#### Problem to work on:
Begin at the line containing "- symmetry. apply Z.div_mod. lia." in the entries below and end at the line containing "- rewrite Z.div_add_l, Z.div_small, Z.add_0_r"; transcribe that range exactly and nothing outside it.

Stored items
:::::

(** C10: no query function resolves with [undefined]: an absent response
    body becomes [[]] for the status search, [null] for a single pet or
    order, and the empty object for the inventory. *)
Theorem C10_query_results_never_undefined
    (petsOut : SdkOutcome (list PetType) E) (petOut : SdkOutcome PetType E)
    (inventoryOut : SdkOutcome (gmap string Z) E)
    (orderOut : SdkOutcome Order E) (err : js E) :
  (resolves_undefined (findPetsByStatus_queryFn petsOut) = false /\
   resolves_undefined (getPetById_queryFn petOut) = false /\
   resolves_undefined (getInventory_queryFn inventoryOut) = false /\
   resolves_undefined (getOrderById_queryFn orderOut) = false) /\
  (findPetsByStatus_queryFn (PetType := PetType)
     (Fulfilled (mkResponse JUndefined err)) = Fulfilled (JVal []) /\
   getPetById_queryFn (PetType := PetType)
     (Fulfilled (mkResponse JUndefined err)) = Fulfilled JNull /\
   getInventory_queryFn (Fulfilled (mkResponse JUndefined err))
     = Fulfilled (JVal ∅) /\
   getOrderById_queryFn (Order := Order)
     (Fulfilled (mkResponse JUndefined err)) = Fulfilled JNull).
Proof.
  split; [|repeat split].
  repeat split.
  - by destruct petsOut as [[[| |?] ?]|?].
  - by destruct petOut as [[[| |?] ?]|?].
  - by destruct inventoryOut as [[[| |?] ?]|?].
  - by destruct orderOut as [[[| |?] ?]|?].
Qed.

End QueryFnFacts.

(** ** Snapshot and hydration *)

Section StoreFacts.
Context {T E : Type}.
Implicit Types (st : gmap CacheKey (CacheEntry T E)).

Lemma snapshot_elem st k (d : T) (t : Z) :
  (k, d, t) ∈ snapshot st None <->
  exists e, st !! k = Some e /\ status e = success /\
            data e = Some d /\ fetchedAt e = Some t.
Proof.
  unfold snapshot. rewrite list_elem_of_omap. split.
  - intros ([k' e] & Hin & Hsome).
    apply elem_of_map_to_list in Hin.
    unfold snapshot_entry in Hsome. cbn in Hsome.
    destruct (status e) eqn:Hst; try discriminate.
    destruct (data e) as [d'|] eqn:Hd; try discriminate.
    destruct (fetchedAt e) as [t'|] eqn:Ht; try discriminate.
    inversion Hsome; subst. by exists e.
  - intros (e & Hk & Hst & Hd & Ht).
    exists (k, e). split; [by apply elem_of_map_to_list|].
    unfold snapshot_entry. cbn. by rewrite Hst, Hd, Ht.
Qed.
(* ===== verification/Bytes.v ===== *)
(** * Bytes: big-endian byte strings of integers

    [(v << 8n) | BigInt(byte)] over a byte array, as several services write it,
    and the byte array of an integer. *)

From Stdlib Require Import ZArith List Lia Bool.
Import ListNotations.
From S2P Require Import Prelude.

Open Scope list_scope.
Open Scope Z_scope.

(** A byte array: every entry is in [0, 256). *)
Definition is_byte (z : Z) : Prop := 0 <= z < 256.
Abbreviation bytes l := (Forall is_byte l).

(** [for (const byte of bytes) value = (value << 8n) | BigInt(byte);]. *)
Definition bytes_value (l : list Z) : Z :=
  fold_left (fun value byte => Z.lor (Z.shiftl value 8) byte) l 0.

(** The [n] low-order bytes of [z], most significant first. *)
Fixpoint be_bytes (n : nat) (z : Z) : list Z :=
  match n with O => [] | S k => be_bytes k (z / 256) ++ [z mod 256] end.

Lemma lor_shift_byte (v b : Z) : is_byte b -> Z.lor (Z.shiftl v 8) b = 256 * v + b.
Proof.
  intros Hb. unfold is_byte in Hb. rewrite Z.shiftl_mul_pow2 by lia. change (2 ^ 8) with 256.
  assert (Hl : Z.land (v * 256) b = 0).
  { apply Z.bits_inj'. intros i Hi. rewrite Z.land_spec, Z.bits_0.
    change 256 with (2 ^ 8). rewrite Z.mul_pow2_bits by lia.
    destruct (Z.ltb_spec i 8) as [Hlt|Hge]; [now rewrite Z.testbit_neg_r by lia|].
    replace b with (b mod 2 ^ 8) by (apply Z.mod_small; simpl; lia).
    rewrite Z.mod_pow2_bits_high by lia. apply andb_false_r. }
  rewrite <- Z.lxor_lor, <- Z.add_nocarry_lxor by assumption. lia.
Qed.

Lemma bytes_value_snoc (l : list Z) (b : Z) : is_byte b ->
  bytes_value (l ++ [b]) = 256 * bytes_value l + b.
Proof. intros Hb. unfold bytes_value. rewrite fold_left_app. now apply lor_shift_byte. Qed.

Lemma be_bytes_length (n : nat) (z : Z) : length (be_bytes n z) = n.
Proof. revert z. induction n as [|n IH]; intros z; simpl; [reflexivity|]. rewrite length_app, IH. simpl. lia. Qed.

Lemma be_bytes_bytes (n : nat) (z : Z) : bytes (be_bytes n z).
Proof.
  revert z. induction n as [|n IH]; intros z; simpl; [constructor|].
  apply Forall_app. split; [apply IH|]. repeat constructor; apply Z.mod_pos_bound; lia.
Qed.

Lemma bytes_value_be (n : nat) (z : Z) : 0 <= z < 256 ^ Z.of_nat n ->
  bytes_value (be_bytes n z) = z.
Proof.
  revert z. induction n as [|n IH]; intros z Hz; [simpl in Hz; change (0 = z); lia|].
  cbn [be_bytes]. rewrite bytes_value_snoc by (apply Z.mod_pos_bound; lia).
  rewrite Nat2Z.inj_succ, Z.pow_succ_r in Hz by lia. rewrite IH.
  - symmetry. apply Z.div_mod. lia.
  - split; [apply Z.div_pos; lia|apply Z.div_lt_upper_bound; lia].
Qed.

Lemma bytes_value_range (l : list Z) : bytes l -> 0 <= bytes_value l < 256 ^ Z.of_nat (length l).
Proof.
  induction l as [|b l IH] using rev_ind; intros H; [change (0 <= 0 < 1); lia|].
  apply Forall_app in H as [Hl Hb]. inversion Hb as [|? ? Hb' _]; subst.
  specialize (IH Hl). rewrite bytes_value_snoc by assumption.
  rewrite length_app, Nat2Z.inj_add. change (Z.of_nat (length [b])) with 1.
  rewrite Z.pow_add_r, Z.pow_1_r by lia. unfold is_byte in Hb'. lia.
Qed.

Lemma be_bytes_value (l : list Z) : bytes l -> be_bytes (length l) (bytes_value l) = l.
Proof.
  induction l as [|b l IH] using rev_ind; intros H; [reflexivity|].
  apply Forall_app in H as [Hl Hb]. inversion Hb as [|? ? Hb' _]; subst.
  rewrite bytes_value_snoc by assumption. rewrite length_app, Nat.add_1_r. cbn [be_bytes].
  unfold is_byte in Hb'. rewrite Z.mul_comm. f_equal.
  - rewrite Z.div_add_l, Z.div_small, Z.add_0_r by lia. now apply IH.
  - f_equal. rewrite Z.add_comm, Z.mod_add, Z.mod_small; lia.
Qed.

Lemma bytes_value_app (l r : list Z) : bytes r ->
  bytes_value (l ++ r) = bytes_value l * 256 ^ Z.of_nat (length r) + bytes_value r.
Proof.
  induction r as [|b r IH] using rev_ind; intros Hr.
  - rewrite app_nil_r. cbn. lia.
  - apply Forall_app in Hr as [Hr Hb]. inversion Hb as [|? ? Hb' _]; subst.
    rewrite app_assoc, !bytes_value_snoc, IH, length_app by assumption. cbn [length].
    rewrite Nat2Z.inj_add, Z.pow_add_r by lia. change (256 ^ Z.of_nat 1) with 256. ring.
Qed.

Lemma bytes_value_cons (b : Z) (l : list Z) : is_byte b -> bytes l ->
  bytes_value (b :: l) = b * 256 ^ Z.of_nat (length l) + bytes_value l.
Proof.
  intros Hb Hl. change (b :: l) with ([b] ++ l). rewrite bytes_value_app by assumption.
  reflexivity.
Qed.

Lemma bytes_value_zeros (k : nat) (l : list Z) : bytes_value (repeat 0 k ++ l) = bytes_value l.
Proof.
  unfold bytes_value. rewrite fold_left_app. f_equal.
  induction k as [|k IH]; [reflexivity|]. cbn [repeat fold_left]. exact IH.
Qed.

(** Byte strings of the same length and value are equal. *)
Lemma bytes_value_inj (l r : list Z) : bytes l -> bytes r -> length l = length r ->
  bytes_value l = bytes_value r -> l = r.
Proof.
  intros Hl Hr E Ev. rewrite <- (be_bytes_value l Hl), <- (be_bytes_value r Hr). congruence.
Qed.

:::::

#### Solution:
  - symmetry. apply Z.div_mod. lia.
  - split; [apply Z.div_pos; lia|apply Z.div_lt_upper_bound; lia].
Qed.

Lemma bytes_value_range (l : list Z) : bytes l -> 0 <= bytes_value l < 256 ^ Z.of_nat (length l).
Proof.
  induction l as [|b l IH] using rev_ind; intros H; [change (0 <= 0 < 1); lia|].
  apply Forall_app in H as [Hl Hb]. inversion Hb as [|? ? Hb' _]; subst.
  specialize (IH Hl). rewrite bytes_value_snoc by assumption.
  rewrite length_app, Nat2Z.inj_add. change (Z.of_nat (length [b])) with 1.
  rewrite Z.pow_add_r, Z.pow_1_r by lia. unfold is_byte in Hb'. lia.
Qed.

Lemma be_bytes_value (l : list Z) : bytes l -> be_bytes (length l) (bytes_value l) = l.
Proof.
  induction l as [|b l IH] using rev_ind; intros H; [reflexivity|].
  apply Forall_app in H as [Hl Hb]. inversion Hb as [|? ? Hb' _]; subst.
  rewrite bytes_value_snoc by assumption. rewrite length_app, Nat.add_1_r. cbn [be_bytes].
  unfold is_byte in Hb'. rewrite Z.mul_comm. f_equal.
  - rewrite Z.div_add_l, Z.div_small, Z.add_0_r by lia. now apply IH.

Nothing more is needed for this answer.